Manaus, 23/07/2026

Polícia

OAB-AM SE POSICIONA SOBRE CASO DE ADVOGADA PRESA POR SUSPEITA DE FURTO DE ENERGIA

OAB-AM SE POSICIONA SOBRE CASO DE ADVOGADA PRESA POR SUSPEITA DE FURTO DE ENERGIA
12/12/2019 12h02

A Ordem dos Advogados do Brasil no Amazonas (OAB-AM) emitiu nota nesta quinta-fera (12) repudiando a prisão da advogada Janeyla Santos de Castro, que foi detida junto com o marido Severino Jailson Mendes de Castro na última terça-feira (10). Na ocasião, o casal teria sido preso por suspeita da prática de furto de energia elétrica no apartamento onde moravam, no residencial Riviera Ponta Negra, localizado na avenida Coronel Teixeira, no bairro Ponta Negra.

Por outro lado, o caso é cercado de controvérsias. No dia do ocorrido, Janeyla, ao saber que seria presa teria resistindo a prisão, mas acabou sendo conduzida mesmo assim, junto com o marido para a delegacia. O responsável pela prisão seria o delegado de Polícia Civl, Paulo Henrique Benelli, que foi até o local acompanhado de técnicos da empresa Amazonas Energia, e mais dois agentes de polícia.

A OAB-AM afirma que “A moradora da unidade consumidora periciada, que por sua vez é advogada, foi surpreendida pela empresa de energia elétrica, sem prévia comunicação e, sem a possibilidade de acompanhar a vistoria no imóvel, todos os atos foram praticados sem a expressa comunicação, em desacordo com a Resolução da ANATEL. “.

Ainda segundo a nota, os policiais teriam se utilizado de força excessiva na ação.  “Então, com o uso excessivo da força, chegando a causar lesões no corpo da advogada, de forma truculenta, os policiais mobilizaram a proprietária e seu esposo (Policial Militar) para conduzi-los a Delegacia de Polícia, sequer respeitando a presença de três filhos menores, que presenciaram o abuso policial, na condução dos moradores ao DIP, deixando as crianças aflitas no local sem acompanhamento de nenhum de seus responsáveis”, detalha.

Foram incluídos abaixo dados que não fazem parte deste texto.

Section store_facts.
Context (base64 : string → string) (pem_certs : string → list (result string string)).
Context (pem_key : string → result (option string) string).
Local Notation load := (cert_load pem_certs pem_key).
Local Notation save := (cert_save base64).
Local Notation pem_of := (cert_pem base64).
Local Notation key_pem cp := (pem_encode base64 "PRIVATE KEY" (cp_key cp)).

(** The PEM reader reads back what [save] writes for a pair, and finds nothing in an empty file. *)
Record PemReads (cp : CertPair) : Prop := {
  reads_certs : pem_certs (pem_of cp) = Ok <$> cp_certs cp;
  reads_key : pem_key (key_pem cp) = Ok (Some (cp_key cp));
  reads_some : cp_certs cp ≠ [];
  reads_no_certs : pem_certs EmptyString = [];
  reads_no_key : pem_key EmptyString = Ok None;
}.
Lemma certs_of_pem cp : PemReads cp → certs_of pem_certs (pem_of cp) = cp_certs cp.
Proof.
  intros H. unfold certs_of. rewrite (reads_certs _ H). clear H. induction (cp_certs cp) as [|c l IH]; [done|]. simpl. by f_equal.
Qed.
(** The directory after each number of completed operations. *)
Lemma save_dir n d host cp :
  save n d host cp =
    match n with
    | 0%nat => (Err "write cert"%string, d)
    | 1%nat => (Err "write cert"%string, <[cert_path host := EmptyString]> d)
    | 2%nat => (Err "write cert"%string, <[cert_path host := pem_of cp]> d)
    | 3%nat => (Err "write cert"%string, <[key_path host := EmptyString]> (<[cert_path host := pem_of cp]> d))
    | _ => (Ok tt, <[key_path host := key_pem cp]> (<[cert_path host := pem_of cp]> d))
    end.
Proof.
  pose proof (cert_key_path_ne host host) as Hne. unfold cert_save, save_ops.
  generalize dependent (cert_path host). generalize (key_path host). intros k c Hne.
  destruct n as [|[|[|[|n]]]]; simpl; rewrite ?lookup_insert_eq; simpl; rewrite ?insert_insert_eq; simpl;
    rewrite ?lookup_insert_eq; simpl; rewrite ?insert_insert_eq; done.
Qed.
Lemma load_both d host c k :
  d !! cert_path host = Some c → d !! key_path host = Some k → certs_of pem_certs c ≠ [] →
  load d host = match pem_key k with
                | Err e => Err ("read key " +:+ key_path host +:+ ": " +:+ e)%string
                | Ok None => Err ("no key found in " +:+ key_path host)%string
                | Ok (Some key) => Ok (Some (mkCertPair (certs_of pem_certs c) key))
                end.
Proof. intros Hc Hk Hn. unfold cert_load. rewrite Hc, Hk. by destruct (certs_of pem_certs c). Qed.

(** What can be read back after a save over an older pair, by how much of it was done before it failed or the process
    stopped. A completed save reads back as saved; but a save that stops between the two files leaves the new
    certificate with the old key, which reads as a valid pair, and a save that stops inside a file leaves nothing that
    can be read: the old pair is lost although the new one was never complete. *)
Theorem interrupted_save d host old cp n :
  PemReads old → PemReads cp → load d host = Ok (Some old) →
  load (save n d host cp).2 host =
    match n with
    | 0%nat => Ok (Some old)
    | 1%nat => Err ("no certs found in " +:+ cert_path host)%string
    | 2%nat => Ok (Some (mkCertPair (cp_certs cp) (cp_key old)))
    | 3%nat => Err ("no key found in " +:+ key_path host)%string
    | _ => Ok (Some cp)
    end.
Proof.
  intros Ho Hn Hload. rewrite save_dir. pose proof (cert_key_path_ne host host) as Hne.
  destruct (d !! cert_path host) as [c|] eqn:Hc; [|unfold cert_load in Hload; by rewrite Hc in Hload].
  destruct (d !! key_path host) as [k|] eqn:Hk; [|unfold cert_load in Hload; by rewrite Hc, Hk in Hload].
  assert (pem_key k = Ok (Some (cp_key old))) as Hold.
  { unfold cert_load in Hload. rewrite Hc, Hk in Hload. destruct (certs_of pem_certs c); [done|].
    destruct (pem_key k) as [[key|]|]; [|done..]. by injection Hload as <-. }
  destruct n as [|[|[|[|n]]]]; simpl; [done|..].
  - unfold cert_load. rewrite lookup_insert_eq, lookup_insert_ne, Hk by done. unfold certs_of. by rewrite (reads_no_certs _ Hn).
  - rewrite (load_both _ host (pem_of cp) k); rewrite ?lookup_insert_eq, ?lookup_insert_ne by done; rewrite ?certs_of_pem by done;
      [|done..|apply Hn]. by rewrite Hold.
  - rewrite (load_both _ host (pem_of cp) EmptyString); rewrite ?lookup_insert_eq, ?lookup_insert_ne, ?lookup_insert_eq by done;
      rewrite ?certs_of_pem by done; [|done..|apply Hn]. by rewrite (reads_no_key _ Hn).
  - rewrite (load_both _ host (pem_of cp) (key_pem cp)); rewrite ?lookup_insert_eq, ?lookup_insert_ne, ?lookup_insert_eq by done;
      rewrite ?certs_of_pem by done; [|done..|apply Hn]. rewrite (reads_key _ Hn). by destruct cp.
Qed.
End store_facts.

(** ** The watcher and renewal *)

Section watcher.
Context (base64 : string → string) (pem_certs : string → list (result string string)).
Context (pem_key : string → result (option string) string).
Context (usable : CertPair → bool) (acme : option (nat → string → result CertPair string)).
Context (self_signed : string → result CertPair string) (budget : string → nat).
Local Notation keep := (keep_pair base64 usable budget).
Local Notation fall := (fall_back base64 usable self_signed budget).
Local Notation ensure := (ensure_cert base64 pem_certs pem_key usable acme self_signed budget).
Local Notation watch := (watch_certs base64 pem_certs pem_key usable acme self_signed budget).
(** * The command loop (secondary/mod.rs) *)

(** What the container runtime answers to a command. *)
Record CmdOutcome := mkCmdOutcome {
  co_run : RunOutcome;
  co_stop : result Z string;
  co_pull : result unit string;
}.
(** The node, the follows by allocation, the running tasks that follow a buffer, by token and with the lines each has yet
    to report, and the next token. *)
Record SecLoop := mkSecLoop {
  sl_sec : Sec;
  sl_follows : gmap AllocId nat;
  sl_tasks : gmap nat (AllocId * nat * list LogLine);
  sl_next : nat;
}.
Definition with_sec (s : Sec) (st : SecLoop) : SecLoop := mkSecLoop s (sl_follows st) (sl_tasks st) (sl_next st).
(** Remove an allocation's follow and cancel its task. *)
Definition cancel_follow (aid : AllocId) (st : SecLoop) : SecLoop :=
  match sl_follows st !! aid with
  | Some token => mkSecLoop (sl_sec st) (delete aid (sl_follows st)) (delete token (sl_tasks st)) (sl_next st)
  | None => st
  end.
Definition log_follow (aid : AllocId) (st : SecLoop) : SecLoop :=
  let st := cancel_follow aid st in
  match map_log_buffer aid (sec_allocs (sl_sec st)) with
  | None => st
  | Some buf =>
      mkSecLoop (sl_sec st) (<[aid := sl_next st]> (sl_follows st)) (<[sl_next st := (aid, buf, [])]> (sl_tasks st)) (S (sl_next st))
  end.
Definition buffer_of (aid : AllocId) (s : Sec) : option LogBuffer :=
  map_log_buffer aid (sec_allocs s) ≫= λ b, sec_buffers s !! b.
Definition handle_command (o : CmdOutcome) (mesh_ip : option IpAddr) (cmd : NodeCommand) (st : SecLoop) : SecLoop :=
  match cmd with
  | Run aid spec _ => with_sec (run_container (co_run o) aid spec mesh_ip (sl_sec st)).2 st
  | Stop aid => with_sec (stop_container (co_stop o) aid (sl_sec st)).2 st
  | Pull image _ => with_sec (pull_image (co_pull o) image (sl_sec st)) st
  | LogTail aid lines =>
      let log_lines := match buffer_of aid (sl_sec st) with Some buf => log_tail (Z.to_nat lines) buf | None => [] end in
      with_sec (report (LogLines aid log_lines) (sl_sec st)) st
  | LogFollow aid => log_follow aid st
  | LogUnfollow aid => cancel_follow aid st
  end.
Definition SecLoop_new (s : Sec) : SecLoop := mkSecLoop s ∅ ∅ 0.
(** [run]: recovery, then the commands until their channel is closed, then every follow is cancelled; containers are left as
    they are. *)
Definition close_loop `{HashIter} (st : SecLoop) : SecLoop :=
  foldl (λ st aid, cancel_follow aid st) st (hm_keys (sl_follows st)).
Definition secondary_run `{HashIter} (listed : result (list AllocId) string) (info : AllocId → option RecoveredContainer)
    (expected : list AllocId) (mesh_ip : option IpAddr) (cmds : list (CmdOutcome * NodeCommand)) (s : Sec) : list AllocId * SecLoop :=
  let '(orphans, s) := reconcile listed info expected mesh_ip s in
  (orphans, close_loop (foldl (λ st '(o, cmd), handle_command o mesh_ip cmd st) (SecLoop_new s) cmds)).

(** [LogBuffer::push] from the forwarder: the line goes to the tasks that follow the buffer, where a task that is more
    than the channel's capacity behind loses its oldest lines, and into the buffer. *)
Definition BROADCAST_CAPACITY : nat := Z.to_nat 4096.
Definition broadcast_push (b : nat) (line : LogLine) (task : AllocId * nat * list LogLine) : AllocId * nat * list LogLine :=
  let '(aid, b', q) := task in
  if decide (b' = b) then (aid, b', (if decide (BROADCAST_CAPACITY ≤ length q)%nat then tail q else q) ++ [line]) else task.
Definition forward_line (b : nat) (line : LogLine) (st : SecLoop) : SecLoop :=
  let s := sl_sec st in
  mkSecLoop (mkSec (sec_ports s) (sec_allocs s) (alter (log_push line) b (sec_buffers s)) (sec_reports s) (sec_waiters s))
    (sl_follows st) (broadcast_push b line <$> sl_tasks st) (sl_next st).

(** The command loop, the forwarders, the tasks that follow and the exit waiters, interleaved. A task ends when the
    buffer's last user is gone and it has reported everything. *)
Inductive loop_step : SecLoop → SecLoop → Prop :=
| ls_command st o mesh_ip cmd : loop_step st (handle_command o mesh_ip cmd st)
| ls_line st b line : loop_step st (forward_line b line st)
| ls_report st t aid b line q :
    sl_tasks st !! t = Some (aid, b, line :: q) →
    loop_step st (mkSecLoop (report (LogLines aid [line]) (sl_sec st)) (sl_follows st) (<[t := (aid, b, q)]> (sl_tasks st)) (sl_next st))
| ls_closed st t aid b :
    sl_tasks st !! t = Some (aid, b, []) → (∀ id a, sec_allocs (sl_sec st) !! id = Some a → la_log a ≠ b) →
    loop_step st (mkSecLoop (sl_sec st) (sl_follows st) (delete t (sl_tasks st)) (sl_next st))
| ls_exit st exit aid port : loop_step st (with_sec (exit_waiter exit aid port (sl_sec st)) st).

(** Every task is the one its allocation's follow points to. *)
Definition follows_inv (st : SecLoop) : Prop :=
  (∀ t aid b q, sl_tasks st !! t = Some (aid, b, q) → sl_follows st !! aid = Some t ∧ (t < sl_next st)%nat) ∧
  (∀ aid t, sl_follows st !! aid = Some t → (t < sl_next st)%nat).

Lemma cancel_follow_inv aid st : follows_inv st → follows_inv (cancel_follow aid st) ∧
  (∀ t b q, sl_tasks (cancel_follow aid st) !! t ≠ Some (aid, b, q)) ∧ sl_next (cancel_follow aid st) = sl_next st.
Proof.
  intros [Ht Hf]. unfold cancel_follow. destruct (sl_follows st !! aid) as [t0|] eqn:E; simpl.
  - split; [split; simpl|split; [|done]].
    + intros t a b q [Hne Hq]%lookup_delete_Some. destruct (Ht t a b q Hq) as [Ha ?]. split; [|done].
      apply lookup_delete_Some. split; [|done]. intros <-. congruence.
    + intros a t [_ Ha]%lookup_delete_Some. by eapply Hf.
    + intros t b q [Hne Hq]%lookup_delete_Some. destruct (Ht t aid b q Hq). congruence.
  - split; [done|split; [|done]]. intros t b q Hq. destruct (Ht t aid b q Hq). congruence.
Qed.
Lemma log_follow_inv aid st : follows_inv st → follows_inv (log_follow aid st).
Proof.
  intros H. apply (cancel_follow_inv aid) in H as ([Ht Hf] & Hno & _). unfold log_follow.
  destruct (map_log_buffer aid _) as [buf|]; [|done]. split; simpl.
  - intros t a b q [[<- [= <- <- <-]]|[Hne Hq]]%lookup_insert_Some; [rewrite lookup_insert_eq; split; [done|lia]|].
    destruct (Ht t a b q Hq) as [Ha ?]. split; [|lia]. rewrite lookup_insert_ne; [done|]. intros <-. by apply Hno in Hq.
  - intros a t [[<- <-]|[_ Ha]]%lookup_insert_Some; [lia|]. apply Hf in Ha. lia.
Qed.
Lemma follows_inv_step st st' : loop_step st st' → follows_inv st → follows_inv st'.
Proof.
  intros Hstep [Ht Hf]. destruct Hstep as [st o mesh_ip cmd|st b line|st t0 a0 b0 l0 q0 E|st t0 a0 b0 E _|].
  - destruct cmd; simpl; [by split..| |]; [by apply log_follow_inv|by apply cancel_follow_inv].
  - split; simpl; [|done]. intros t a b' q. rewrite lookup_fmap. destruct (sl_tasks st !! t) as [[[a' b1] q']|] eqn:E; simpl; [|done].
    specialize (Ht t a' b1 q' E). case_decide; intros [= <- <- <-]; done.
  - split; simpl; [|done]. intros t a b q [[<- [= <- <- <-]]|[_ Hq]]%lookup_insert_Some; by eapply Ht.
  - split; simpl; [|done]. intros t a b q [_ Hq]%lookup_delete_Some. by eapply Ht.
  - by split.
Qed.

Veja outros trechos da nota:

Informou ainda a advogada que tal atuação da empresa Amazonas Energia com uso de força policial, foi em razão de ter ajuizado demanda judicial contra a empresa, essa por sua vez, agiu em ato preparatório a possibilitar prisão em flagrante.

A Empresa Amazonas Energia solicitou registro de Boletim de Ocorrência no dia 4/12, mas aguardou para fazer o “flagrante” somente do dia 10/12 na presença dos peritos.

A Justiça Pública considerou ilegal a prisão e determinou o seu relaxamento para que ambos fossem colocados imediatamente em liberdade e ainda determinou o envio de cópias para o Ministério Público Estadual – MP e Secretaria de Segurança Pública – SSP.

Posicionamento da Polícia Civil

A Polícia Civil, por meio do Departamento de Polícia Metropolitana (DPM), informa que as atividades nas unidades policiais são desempenhadas pela aplicação das Leis de forma indistinta e realiza procedimentos balizados na legalidade e moralidade.

O diretor do DPM, delegado George Gomes, destaca que, na ocorrência deflagrada na última terça-feira (10/10), por policiais da Delegacia Especializada em Combate ao Furto de Energia, Água, Gás e Serviços de Telecomunicações (DECFS), que resultou na prisão do casal, Janeyla Santos de Castro e Sevirino jailson Mendes de Castro, por furto de energia e resistência à prisão, se houve excessos, eles serão apurados pelos órgãos correcionais correspondentes.

A DECFS, cujo o titular é o delegado Paulo Benelli, é a especializada responsável por exercer as atividades policiais de combate ao furto de energia. A instituição destaca que o furto de energia elétrica é crime, e está tipificado no Artigo 155, parágrafo 3 do Código Penal (CP), com pena de um a quatro anos de reclusão. De acordo com o Código de Processo Penal, um Inquérito Policial deverá ser aberto, por meio de portaria ou auto de prisão em flagrante.

Gomes ressaltou se ocorreram excessos na ação policial, os mesmos serão apurados com rigor pela Corregedoria Geral do Sistema de Segurança Pública. A Polícia Civil reafirma o compromisso em atuar em prol do cidadão, executando as leis de forma imparcial.